▶ [Exercise description]
Retype, without any change, the first line of the records and every line after it through the one containing "keeps (fun _ => True) registered (JavaVM.AttachCurrentThread vm)".

▶ [Data under study]
—————

Lemma registered_create options v exc :
  keeps (fun _ => True) registered (Jvm.create options v exc).
Proof.
  intros w _. split; [exact I|].
  destruct (instance w) as [j|] eqn:Hi.
  - rewrite (create_existing _ _ _ _ j Hi). apply registered_refl.
  - rewrite (create_fresh _ _ _ _ Hi). cbv zeta.
    destruct (effect_frame (JNI_CreateJavaVM options v)
                (answer (JNI_CreateJavaVM options v) w) w) as (_ & _ & Ei & Ea & _).
    destruct (_ =? JNI_ERR); cbn.
    + left. split; assumption.
    + right. split; [exact Hi|]. eexists. split; [reflexivity|].
      cbn [atexit add_atexit set_instance log]. now rewrite Ea.
Qed.

Lemma registered_JavaVM vm v :
  keeps (fun _ => True) registered (JavaVM.GetEnv vm v) /\
  keeps (fun _ => True) registered (JavaVM.AttachCurrentThread vm) /\
  keeps (fun _ => True) registered (JavaVM.AttachCurrentThreadAsDaemon vm) /\
  keeps (fun _ => True) registered (JavaVM.DetachCurrentThread vm).
Proof.
  unfold JavaVM.GetEnv, JavaVM.AttachCurrentThread,
    JavaVM.AttachCurrentThreadAsDaemon, JavaVM.DetachCurrentThread.
  destruct (vm =? NULL); (split; [|split; [|split]]);
    try (apply keeps_null_call; apply registered_refl);
    (apply keeps_bind;
     [apply registered_trans | apply registered_step
     | intros; apply keeps_ret; apply registered_refl]).
Qed.

Lemma registered_get {P : Platform} : keeps (fun _ => True) registered Jvm.get.
Proof.
  apply keeps_get;
    [apply registered_refl | apply registered_trans | apply registered_create].
Qed.

Lemma registered_ctor {P : Platform} daemon :
  keeps (fun _ => True) registered (Jvm.Env.ctor daemon).
Proof.
  pose proof registered_refl as Hr. pose proof registered_trans as Ht.
  unfold Jvm.Env.ctor.
  apply keeps_bind; auto; [apply registered_get | intros j].
  apply keeps_bind; auto; [apply registered_get | intros j'].
  apply keeps_bind; auto; [apply registered_JavaVM | intros [e result]].
  destruct (result =? JNI_EDETACHED); [|apply keeps_ret; auto].
  apply keeps_bind; auto; [|intros; apply keeps_ret; auto].
  destruct daemon; apply (registered_JavaVM (jvm j) 0).
Qed.

Lemma registered_dtor {P : Platform} g :
  keeps (fun _ => True) registered (Jvm.Env.dtor g).
Proof.
  pose proof registered_refl as Hr. pose proof registered_trans as Ht.
  unfold Jvm.Env.dtor. destruct (detach g); [|apply keeps_ret; auto].
  apply keeps_bind; auto; [apply registered_get | intros j].
  apply (registered_JavaVM (jvm j) 0).
Qed.

Lemma registered_run {P : Platform} calls w : registered w (snd (run calls w)).
Proof.
  apply (keeps_run (fun _ => True) registered registered_refl registered_trans).
  - intros c _. apply registered_step.
  - apply registered_create.
  - apply registered_ctor.
  - intros daemon w0 g w1 _ _. apply registered_dtor.
  - exact I.
Qed.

—————

▶ [Solved exercise]
Lemma registered_create options v exc :
  keeps (fun _ => True) registered (Jvm.create options v exc).
Proof.
  intros w _. split; [exact I|].
  destruct (instance w) as [j|] eqn:Hi.
  - rewrite (create_existing _ _ _ _ j Hi). apply registered_refl.
  - rewrite (create_fresh _ _ _ _ Hi). cbv zeta.
    destruct (effect_frame (JNI_CreateJavaVM options v)
                (answer (JNI_CreateJavaVM options v) w) w) as (_ & _ & Ei & Ea & _).
    destruct (_ =? JNI_ERR); cbn.
    + left. split; assumption.
    + right. split; [exact Hi|]. eexists. split; [reflexivity|].
      cbn [atexit add_atexit set_instance log]. now rewrite Ea.
Qed.

Lemma registered_JavaVM vm v :
  keeps (fun _ => True) registered (JavaVM.GetEnv vm v) /\
  keeps (fun _ => True) registered (JavaVM.AttachCurrentThread vm) /\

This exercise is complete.